Beginning at the line that includes "destruct (parseJointsLoop_accepted fuel", return each line exactly through the end of the listing, and no line before it.

*** Records shown Section Begins ***

(** An entry that qualifies and has no node makes the loop raise an
    error. *)
Lemma actuatedJointsLoop_throws (p : Parser) :
  forall its jointsVect,
    (exists k j, In (k, Some j) its /\ qualifies (type j) = true /\
                 SMap.find k (jointsMap_ p) = None) ->
    exists msg, actuatedJointsLoop its jointsVect p = Throw msg.
Proof.
  induction its as [| [first [second |]] rest IH]; intros jointsVect Hex.
  - destruct Hex as (k & j & [] & _).
  - assert (Hrest : (first, Some second) <> (first, Some second) \/
                    qualifies (type second) = false \/
                    SMap.find first (jointsMap_ p) <> None ->
                    forall v, exists msg,
                        actuatedJointsLoop rest v p = Throw msg).
    { intros Hc v. apply IH. destruct Hex as (k & j & [E | Hin] & Hq & Hf).
      - injection E as <- <-. destruct Hc as [Hc | [Hc | Hc]];
          [now elim Hc | congruence | contradiction].
      - eauto. }
    cbn [actuatedJointsLoop].
    destruct (type second) eqn:Et;
      try (apply Hrest; right; left; reflexivity);
      unfold bind, getParser;
      (destruct (SMap.find first (jointsMap_ p)) eqn:Ef;
       [| eexists; reflexivity]);
      (destruct (existsb (String.eqb first) jointsVect);
       apply Hrest; right; right; discriminate).
  - eexists. reflexivity.
Qed.

(** The entries that [parseJoints] has accepted hold joints whose kind is
    neither PLANAR nor UNKNOWN. *)
Lemma parseJointsLoop_accepted (fuel : nat) :
  forall its p0 p1,
    parseJointsLoop fuel its p0 = Ret (true, p1) ->
    forall k v, In (k, v) its ->
      exists j, v = Some j /\ type j <> PLANAR /\ type j <> UNKNOWN.
Proof.
  induction its as [| [first second] rest IH]; intros p0 p1 H k v Hin;
    [destruct Hin |].
  cbn [parseJointsLoop] in H.
  apply bind_Ret_inv in H. destruct H as (t & q & _ & H).
  unfold bind at 1, getParser in H.
  destruct (getJoint (model_ q) first) as [joint |]; [| discriminate].
  destruct second as [second |]; [| discriminate].
  destruct (type second) eqn:Et;
    try (unfold bind, hppDout, modify, ret in H; discriminate);
    apply bind_Ret_inv in H; destruct H as (h & q' & _ & H);
    (destruct Hin as [E | Hin];
     [ injection E as <- <-; exists second;
       rewrite Et; repeat split; discriminate
     | exact (IH _ _ H k v Hin) ]).
Qed.

(** What [actuatedJoints] tests.  In a parser whose joints have been
    accepted by [parseJoints] (as is every parser in which [parseStream]
    has returned a robot), [actuatedJoints] either returns a list, without
    changing the parser, or raises an error.  The list has no repetition,
    and each of its members is the node registered under the name of an
    input joint whose kind is REVOLUTE, CONTINUOUS or PRISMATIC.  When an
    input joint of such a kind has no registered node, the operation
    raises an error. *)
Theorem actuatedJoints_spec (p : Parser) :
  parsed p ->
  ((exists l,
       actuatedJoints p = Ret (l, p) /\
       NoDup l /\
       forall n, In n l ->
         exists j, In (n, Some j) (joints_ (model_ p)) /\
                   (type j = REVOLUTE \/ type j = CONTINUOUS
                    \/ type j = PRISMATIC) /\
                   SMap.find n (jointsMap_ p) <> None) \/
   (exists msg, actuatedJoints p = Throw msg)) /\
  ((exists k j, In (k, Some j) (joints_ (model_ p)) /\
                isActuatedType (type j) = true /\
                SMap.find k (jointsMap_ p) = None) ->
   exists msg, actuatedJoints p = Throw msg).
Proof.
  intros (fuel & p0 & p1 & Hparsed). unfold actuatedJoints, bind, getParser.
  split.
  - destruct (actuatedJointsLoop_spec p (joints_ (model_ p)) [])
      as [(l & Hl & Hd & Hin) | Ht]; [left | now right].
    exists l. split; [exact Hl |]. split; [apply Hd; constructor |].
    intros n Hn. destruct (Hin n Hn) as [[] | (j & Hj & Hq & Hf)].
    exists j. split; [exact Hj |]. split; [| exact Hf].
    destruct (parseJointsLoop_accepted fuel _ _ _ Hparsed n (Some j) Hj)
      as (j' & E & Hp & Hu).
    injection E as <-.
    destruct (type j); try discriminate; auto; contradiction.
  - intros (k & j & Hin & Ha & Hf).
    apply actuatedJointsLoop_throws. exists k, j.
    split; [exact Hin |]. split; [| exact Hf].
    destruct (type j); try discriminate; reflexivity.
Qed.

Lemma actuatedJoints_spec_witness :
  exists l,
    actuatedJoints (afterBuild 3 Arm.model)
    = Ret (l, afterBuild 3 Arm.model) /\ NoDup l.
Proof.
  destruct (actuatedJoints_spec (afterBuild 3 Arm.model))
    as [[(l & H & Hd & _) | (msg & Ht)] _].
  - exists 3%nat, (set_model_ Arm.model newParser). eexists.
    run. reflexivity.
  - exists l. auto.
  - run in Ht. discriminate.
Defined.

(** On the graph with the revolute joint j1 and the fixed gaze joint, the
    build gives the robot the actuated joints [j1]. *)
Lemma build_arm_actuated :
  exists r p,
    build 3 Arm.model = Ret (Some r, p) /\
    In (setActuatedJoints ["j1"]) (robotCalls r) /\
    actuatedJoints p = Ret (["j1"], p).
Proof.
  do 2 eexists. split; [run; reflexivity |].
  split; [run; tauto | run; reflexivity].
Qed.

(** After a build that failed on a planar joint, the registry lacks the
    node of that joint, which [actuatedJoints] does not skip: it raises an
    error. *)
Lemma actuatedJoints_after_failure :
  actuatedJoints (afterBuild 3 Planar.model)
  = Throw "failed to compute actuated joints".
Proof. run. reflexivity. Qed.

*** Records shown Section Ends ***

- [Completed task]:
    destruct (parseJointsLoop_accepted fuel _ _ _ Hparsed n (Some j) Hj)
      as (j' & E & Hp & Hu).
    injection E as <-.
    destruct (type j); try discriminate; auto; contradiction.
  - intros (k & j & Hin & Ha & Hf).
    apply actuatedJointsLoop_throws. exists k, j.
    split; [exact Hin |]. split; [| exact Hf].
    destruct (type j); try discriminate; reflexivity.
Qed.

Lemma actuatedJoints_spec_witness :
  exists l,
    actuatedJoints (afterBuild 3 Arm.model)
    = Ret (l, afterBuild 3 Arm.model) /\ NoDup l.
Proof.
  destruct (actuatedJoints_spec (afterBuild 3 Arm.model))
    as [[(l & H & Hd & _) | (msg & Ht)] _].
  - exists 3%nat, (set_model_ Arm.model newParser). eexists.
    run. reflexivity.
  - exists l. auto.
  - run in Ht. discriminate.
Defined.

(** On the graph with the revolute joint j1 and the fixed gaze joint, the
    build gives the robot the actuated joints [j1]. *)
Lemma build_arm_actuated :
  exists r p,
    build 3 Arm.model = Ret (Some r, p) /\
    In (setActuatedJoints ["j1"]) (robotCalls r) /\
    actuatedJoints p = Ret (["j1"], p).
Proof.
  do 2 eexists. split; [run; reflexivity |].
  split; [run; tauto | run; reflexivity].
Qed.

(** After a build that failed on a planar joint, the registry lacks the
    node of that joint, which [actuatedJoints] does not skip: it raises an
    error. *)
Lemma actuatedJoints_after_failure :
  actuatedJoints (afterBuild 3 Planar.model)
  = Throw "failed to compute actuated joints".
Proof. run. reflexivity. Qed.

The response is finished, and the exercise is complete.